**Action item**
Write out all of the data exactly as it appears.
━━ Data extracts ━━
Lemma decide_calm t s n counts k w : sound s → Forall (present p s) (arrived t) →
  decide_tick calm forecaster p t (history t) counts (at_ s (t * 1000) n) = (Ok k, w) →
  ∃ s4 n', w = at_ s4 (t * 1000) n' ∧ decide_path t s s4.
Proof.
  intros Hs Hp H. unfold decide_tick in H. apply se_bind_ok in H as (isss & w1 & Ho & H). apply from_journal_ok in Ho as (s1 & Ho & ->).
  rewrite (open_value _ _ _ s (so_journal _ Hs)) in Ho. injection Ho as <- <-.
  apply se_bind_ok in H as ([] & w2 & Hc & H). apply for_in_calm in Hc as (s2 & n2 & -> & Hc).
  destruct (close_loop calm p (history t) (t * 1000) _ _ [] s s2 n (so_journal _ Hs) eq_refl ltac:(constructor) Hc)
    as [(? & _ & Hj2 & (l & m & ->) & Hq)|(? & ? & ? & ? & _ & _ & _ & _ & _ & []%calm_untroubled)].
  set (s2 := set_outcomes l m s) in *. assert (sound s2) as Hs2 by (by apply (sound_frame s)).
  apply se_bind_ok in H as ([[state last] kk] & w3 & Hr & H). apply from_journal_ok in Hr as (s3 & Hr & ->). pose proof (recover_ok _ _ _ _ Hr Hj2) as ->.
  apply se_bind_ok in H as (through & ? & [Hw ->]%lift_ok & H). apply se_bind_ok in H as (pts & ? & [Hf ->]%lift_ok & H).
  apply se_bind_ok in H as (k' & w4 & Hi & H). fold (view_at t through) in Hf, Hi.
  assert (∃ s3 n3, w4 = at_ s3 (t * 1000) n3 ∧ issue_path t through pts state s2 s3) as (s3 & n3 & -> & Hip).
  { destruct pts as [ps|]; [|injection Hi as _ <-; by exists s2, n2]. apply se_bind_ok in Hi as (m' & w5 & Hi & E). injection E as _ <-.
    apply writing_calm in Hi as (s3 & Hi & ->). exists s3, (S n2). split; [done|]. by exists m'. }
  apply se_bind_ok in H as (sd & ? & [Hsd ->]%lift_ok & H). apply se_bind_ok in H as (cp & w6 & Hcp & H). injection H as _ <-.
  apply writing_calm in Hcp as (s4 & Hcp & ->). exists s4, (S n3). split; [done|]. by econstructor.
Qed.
━━━
**Task answer**
Lemma decide_calm t s n counts k w : sound s → Forall (present p s) (arrived t) →
  decide_tick calm forecaster p t (history t) counts (at_ s (t * 1000) n) = (Ok k, w) →
  ∃ s4 n', w = at_ s4 (t * 1000) n' ∧ decide_path t s s4.
Proof.
  intros Hs Hp H. unfold decide_tick in H. apply se_bind_ok in H as (isss & w1 & Ho & H). apply from_journal_ok in Ho as (s1 & Ho & ->).
  rewrite (open_value _ _ _ s (so_journal _ Hs)) in Ho. injection Ho as <- <-.
  apply se_bind_ok in H as ([] & w2 & Hc & H). apply for_in_calm in Hc as (s2 & n2 & -> & Hc).
  destruct (close_loop calm p (history t) (t * 1000) _ _ [] s s2 n (so_journal _ Hs) eq_refl ltac:(constructor) Hc)
    as [(? & _ & Hj2 & (l & m & ->) & Hq)|(? & ? & ? & ? & _ & _ & _ & _ & _ & []%calm_untroubled)].
  set (s2 := set_outcomes l m s) in *. assert (sound s2) as Hs2 by (by apply (sound_frame s)).
  apply se_bind_ok in H as ([[state last] kk] & w3 & Hr & H). apply from_journal_ok in Hr as (s3 & Hr & ->). pose proof (recover_ok _ _ _ _ Hr Hj2) as ->.
  apply se_bind_ok in H as (through & ? & [Hw ->]%lift_ok & H). apply se_bind_ok in H as (pts & ? & [Hf ->]%lift_ok & H).
  apply se_bind_ok in H as (k' & w4 & Hi & H). fold (view_at t through) in Hf, Hi.
  assert (∃ s3 n3, w4 = at_ s3 (t * 1000) n3 ∧ issue_path t through pts state s2 s3) as (s3 & n3 & -> & Hip).
  { destruct pts as [ps|]; [|injection Hi as _ <-; by exists s2, n2]. apply se_bind_ok in Hi as (m' & w5 & Hi & E). injection E as _ <-.
    apply writing_calm in Hi as (s3 & Hi & ->). exists s3, (S n2). split; [done|]. by exists m'. }
  apply se_bind_ok in H as (sd & ? & [Hsd ->]%lift_ok & H). apply se_bind_ok in H as (cp & w6 & Hcp & H). injection H as _ <-.
  apply writing_calm in Hcp as (s4 & Hcp & ->). exists s4, (S n3). split; [done|]. by econstructor.
Qed.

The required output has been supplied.